= Problem =
Each line below from the one containing "- destruct (Hnull f ltac:(left)) as [Ha Hb]. split;" through the one containing "assert (Hpos : (0" should be output exactly as it stands, and no other line should appear.

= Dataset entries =
Segment Open
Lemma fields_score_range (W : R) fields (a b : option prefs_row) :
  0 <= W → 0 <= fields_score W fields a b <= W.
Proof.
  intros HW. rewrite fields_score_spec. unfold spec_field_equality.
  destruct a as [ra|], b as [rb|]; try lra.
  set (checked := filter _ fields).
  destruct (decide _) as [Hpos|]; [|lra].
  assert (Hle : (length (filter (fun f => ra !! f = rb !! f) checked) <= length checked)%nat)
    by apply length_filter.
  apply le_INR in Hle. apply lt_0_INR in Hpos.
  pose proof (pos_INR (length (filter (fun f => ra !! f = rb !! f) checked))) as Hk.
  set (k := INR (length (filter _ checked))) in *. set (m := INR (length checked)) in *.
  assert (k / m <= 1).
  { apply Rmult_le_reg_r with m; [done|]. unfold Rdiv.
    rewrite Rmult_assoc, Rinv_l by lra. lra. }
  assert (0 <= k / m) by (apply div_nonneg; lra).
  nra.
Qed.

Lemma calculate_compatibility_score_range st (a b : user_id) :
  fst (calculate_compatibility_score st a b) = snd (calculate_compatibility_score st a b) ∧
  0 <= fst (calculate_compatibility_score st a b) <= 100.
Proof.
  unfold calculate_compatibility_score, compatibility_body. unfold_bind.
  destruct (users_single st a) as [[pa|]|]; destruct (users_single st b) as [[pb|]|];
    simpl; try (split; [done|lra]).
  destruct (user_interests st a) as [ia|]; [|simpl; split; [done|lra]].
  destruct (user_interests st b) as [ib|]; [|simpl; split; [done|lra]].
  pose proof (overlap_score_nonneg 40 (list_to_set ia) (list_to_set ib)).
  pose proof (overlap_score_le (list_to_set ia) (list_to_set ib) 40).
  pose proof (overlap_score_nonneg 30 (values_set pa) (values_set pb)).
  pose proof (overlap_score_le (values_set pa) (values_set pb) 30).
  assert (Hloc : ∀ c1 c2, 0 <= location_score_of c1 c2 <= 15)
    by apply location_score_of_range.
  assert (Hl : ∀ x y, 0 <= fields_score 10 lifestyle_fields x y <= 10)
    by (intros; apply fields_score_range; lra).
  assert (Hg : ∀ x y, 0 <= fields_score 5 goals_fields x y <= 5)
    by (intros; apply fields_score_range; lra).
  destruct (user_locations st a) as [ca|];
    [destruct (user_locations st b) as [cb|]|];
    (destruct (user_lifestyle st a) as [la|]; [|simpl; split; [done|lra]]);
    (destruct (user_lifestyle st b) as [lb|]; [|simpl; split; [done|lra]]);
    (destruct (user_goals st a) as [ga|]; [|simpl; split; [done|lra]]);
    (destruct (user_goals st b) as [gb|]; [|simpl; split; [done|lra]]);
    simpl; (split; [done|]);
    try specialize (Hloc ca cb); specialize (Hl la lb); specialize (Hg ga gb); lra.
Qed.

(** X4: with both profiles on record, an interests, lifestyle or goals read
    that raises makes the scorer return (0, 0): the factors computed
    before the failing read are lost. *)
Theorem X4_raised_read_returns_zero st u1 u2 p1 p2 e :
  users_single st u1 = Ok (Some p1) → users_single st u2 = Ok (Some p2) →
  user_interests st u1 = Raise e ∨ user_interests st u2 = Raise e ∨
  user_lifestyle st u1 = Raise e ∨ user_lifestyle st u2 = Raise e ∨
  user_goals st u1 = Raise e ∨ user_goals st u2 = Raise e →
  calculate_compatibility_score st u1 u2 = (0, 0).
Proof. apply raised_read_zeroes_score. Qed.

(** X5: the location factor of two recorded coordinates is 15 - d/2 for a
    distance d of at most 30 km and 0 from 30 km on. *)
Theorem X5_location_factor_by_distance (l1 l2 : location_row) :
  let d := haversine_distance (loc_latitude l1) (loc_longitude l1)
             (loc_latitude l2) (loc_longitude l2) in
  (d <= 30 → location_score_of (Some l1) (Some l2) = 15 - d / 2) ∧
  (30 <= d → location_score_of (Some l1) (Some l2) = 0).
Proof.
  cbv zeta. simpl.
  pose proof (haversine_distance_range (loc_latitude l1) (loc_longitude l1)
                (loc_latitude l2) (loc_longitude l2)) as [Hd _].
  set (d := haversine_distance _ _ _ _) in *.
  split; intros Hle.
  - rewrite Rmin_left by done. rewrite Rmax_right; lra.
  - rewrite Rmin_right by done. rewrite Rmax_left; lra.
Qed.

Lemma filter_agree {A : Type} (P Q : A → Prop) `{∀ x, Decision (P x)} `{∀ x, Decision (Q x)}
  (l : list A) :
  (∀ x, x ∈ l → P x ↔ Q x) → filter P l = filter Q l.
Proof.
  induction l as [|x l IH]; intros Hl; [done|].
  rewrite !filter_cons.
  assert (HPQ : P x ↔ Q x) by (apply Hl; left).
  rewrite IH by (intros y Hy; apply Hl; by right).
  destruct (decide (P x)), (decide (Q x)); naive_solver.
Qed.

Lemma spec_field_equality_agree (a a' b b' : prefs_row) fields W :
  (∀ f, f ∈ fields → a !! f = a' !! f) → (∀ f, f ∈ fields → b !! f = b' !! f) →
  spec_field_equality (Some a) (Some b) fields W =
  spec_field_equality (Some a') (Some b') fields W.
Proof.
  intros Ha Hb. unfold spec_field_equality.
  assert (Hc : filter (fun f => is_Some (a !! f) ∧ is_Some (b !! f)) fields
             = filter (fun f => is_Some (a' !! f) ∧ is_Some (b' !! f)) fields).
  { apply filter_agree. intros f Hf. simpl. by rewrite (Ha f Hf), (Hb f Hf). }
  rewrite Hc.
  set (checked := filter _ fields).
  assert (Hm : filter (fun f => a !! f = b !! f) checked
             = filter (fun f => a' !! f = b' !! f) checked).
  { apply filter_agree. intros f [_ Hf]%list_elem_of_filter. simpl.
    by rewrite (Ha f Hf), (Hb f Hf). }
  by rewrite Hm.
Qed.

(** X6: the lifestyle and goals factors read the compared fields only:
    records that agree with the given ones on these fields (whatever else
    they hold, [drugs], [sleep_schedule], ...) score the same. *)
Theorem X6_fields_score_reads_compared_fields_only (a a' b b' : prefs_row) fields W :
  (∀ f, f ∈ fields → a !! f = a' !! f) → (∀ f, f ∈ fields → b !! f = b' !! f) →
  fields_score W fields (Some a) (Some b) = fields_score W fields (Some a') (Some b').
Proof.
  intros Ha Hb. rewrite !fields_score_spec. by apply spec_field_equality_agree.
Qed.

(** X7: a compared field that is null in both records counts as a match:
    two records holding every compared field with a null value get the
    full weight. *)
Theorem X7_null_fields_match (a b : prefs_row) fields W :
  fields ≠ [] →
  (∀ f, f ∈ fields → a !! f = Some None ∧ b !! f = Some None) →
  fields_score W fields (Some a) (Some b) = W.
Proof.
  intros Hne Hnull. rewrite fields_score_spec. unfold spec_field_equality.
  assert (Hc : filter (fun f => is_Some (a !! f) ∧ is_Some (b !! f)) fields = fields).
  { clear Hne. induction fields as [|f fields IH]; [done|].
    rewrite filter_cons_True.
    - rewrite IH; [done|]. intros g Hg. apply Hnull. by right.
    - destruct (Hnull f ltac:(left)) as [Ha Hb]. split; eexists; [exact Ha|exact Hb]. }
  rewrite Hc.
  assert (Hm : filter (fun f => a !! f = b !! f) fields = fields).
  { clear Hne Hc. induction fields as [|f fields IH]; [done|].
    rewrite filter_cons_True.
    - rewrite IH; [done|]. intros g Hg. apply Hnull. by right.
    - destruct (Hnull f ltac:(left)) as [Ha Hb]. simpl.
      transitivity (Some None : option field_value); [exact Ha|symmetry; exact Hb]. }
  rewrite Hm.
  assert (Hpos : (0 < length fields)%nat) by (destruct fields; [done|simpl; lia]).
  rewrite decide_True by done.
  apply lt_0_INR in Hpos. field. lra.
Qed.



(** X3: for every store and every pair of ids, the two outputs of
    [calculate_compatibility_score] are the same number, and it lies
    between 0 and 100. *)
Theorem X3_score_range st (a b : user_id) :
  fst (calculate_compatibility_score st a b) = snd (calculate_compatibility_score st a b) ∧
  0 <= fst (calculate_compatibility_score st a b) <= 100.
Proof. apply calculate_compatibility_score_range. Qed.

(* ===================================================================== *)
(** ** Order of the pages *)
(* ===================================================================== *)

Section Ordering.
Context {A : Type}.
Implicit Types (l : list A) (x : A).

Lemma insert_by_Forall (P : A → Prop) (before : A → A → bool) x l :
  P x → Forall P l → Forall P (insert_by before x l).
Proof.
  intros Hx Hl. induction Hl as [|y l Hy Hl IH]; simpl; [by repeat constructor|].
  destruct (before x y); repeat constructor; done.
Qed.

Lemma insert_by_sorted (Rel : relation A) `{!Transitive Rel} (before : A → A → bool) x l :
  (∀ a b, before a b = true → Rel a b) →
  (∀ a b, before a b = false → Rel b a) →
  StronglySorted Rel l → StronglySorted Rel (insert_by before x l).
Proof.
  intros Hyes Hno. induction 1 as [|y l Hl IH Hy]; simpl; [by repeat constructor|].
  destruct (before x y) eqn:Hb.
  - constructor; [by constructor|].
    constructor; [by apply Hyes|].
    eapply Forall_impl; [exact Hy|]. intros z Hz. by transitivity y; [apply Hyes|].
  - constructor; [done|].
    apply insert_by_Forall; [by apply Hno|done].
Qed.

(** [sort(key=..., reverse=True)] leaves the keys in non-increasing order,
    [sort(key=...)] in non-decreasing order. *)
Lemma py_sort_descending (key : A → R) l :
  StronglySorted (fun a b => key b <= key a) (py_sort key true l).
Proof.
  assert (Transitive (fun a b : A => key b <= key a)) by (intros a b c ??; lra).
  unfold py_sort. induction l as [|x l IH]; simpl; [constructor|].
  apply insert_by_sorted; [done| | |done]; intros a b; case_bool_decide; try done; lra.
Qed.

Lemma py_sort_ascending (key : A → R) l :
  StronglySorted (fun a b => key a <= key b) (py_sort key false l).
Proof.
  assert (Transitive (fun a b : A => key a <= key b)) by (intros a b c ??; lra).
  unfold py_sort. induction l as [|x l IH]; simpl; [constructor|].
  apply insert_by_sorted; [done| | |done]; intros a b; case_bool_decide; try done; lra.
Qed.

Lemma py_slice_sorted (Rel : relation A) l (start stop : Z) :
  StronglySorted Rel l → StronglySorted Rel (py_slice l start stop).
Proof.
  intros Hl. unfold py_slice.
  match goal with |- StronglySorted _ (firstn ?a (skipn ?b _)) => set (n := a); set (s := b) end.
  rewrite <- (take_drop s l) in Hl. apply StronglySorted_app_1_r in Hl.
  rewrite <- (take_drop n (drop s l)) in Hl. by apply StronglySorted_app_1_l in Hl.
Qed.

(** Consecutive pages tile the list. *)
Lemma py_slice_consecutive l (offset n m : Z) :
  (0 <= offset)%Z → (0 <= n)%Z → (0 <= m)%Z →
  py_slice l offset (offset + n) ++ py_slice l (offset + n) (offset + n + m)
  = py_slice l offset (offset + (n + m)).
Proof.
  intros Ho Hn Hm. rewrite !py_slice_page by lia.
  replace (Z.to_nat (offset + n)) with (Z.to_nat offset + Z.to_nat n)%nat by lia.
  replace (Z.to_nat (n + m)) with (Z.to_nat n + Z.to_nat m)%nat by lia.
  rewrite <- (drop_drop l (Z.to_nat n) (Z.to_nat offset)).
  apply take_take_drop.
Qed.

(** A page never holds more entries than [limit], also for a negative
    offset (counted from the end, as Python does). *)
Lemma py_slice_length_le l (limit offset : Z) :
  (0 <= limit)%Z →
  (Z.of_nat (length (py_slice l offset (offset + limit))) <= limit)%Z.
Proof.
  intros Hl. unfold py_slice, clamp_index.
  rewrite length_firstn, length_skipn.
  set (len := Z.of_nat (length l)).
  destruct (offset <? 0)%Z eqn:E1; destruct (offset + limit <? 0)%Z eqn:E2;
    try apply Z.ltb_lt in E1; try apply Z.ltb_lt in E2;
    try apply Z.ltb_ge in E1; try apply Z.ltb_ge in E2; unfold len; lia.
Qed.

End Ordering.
Segment Closed
= Response area =
    - destruct (Hnull f ltac:(left)) as [Ha Hb]. split; eexists; [exact Ha|exact Hb]. }
  rewrite Hc.
  assert (Hm : filter (fun f => a !! f = b !! f) fields = fields).
  { clear Hne Hc. induction fields as [|f fields IH]; [done|].
    rewrite filter_cons_True.
    - rewrite IH; [done|]. intros g Hg. apply Hnull. by right.
    - destruct (Hnull f ltac:(left)) as [Ha Hb]. simpl.
      transitivity (Some None : option field_value); [exact Ha|symmetry; exact Hb]. }
  rewrite Hm.
  assert (Hpos : (0 < length fields)%nat) by (destruct fields; [done|simpl; lia]).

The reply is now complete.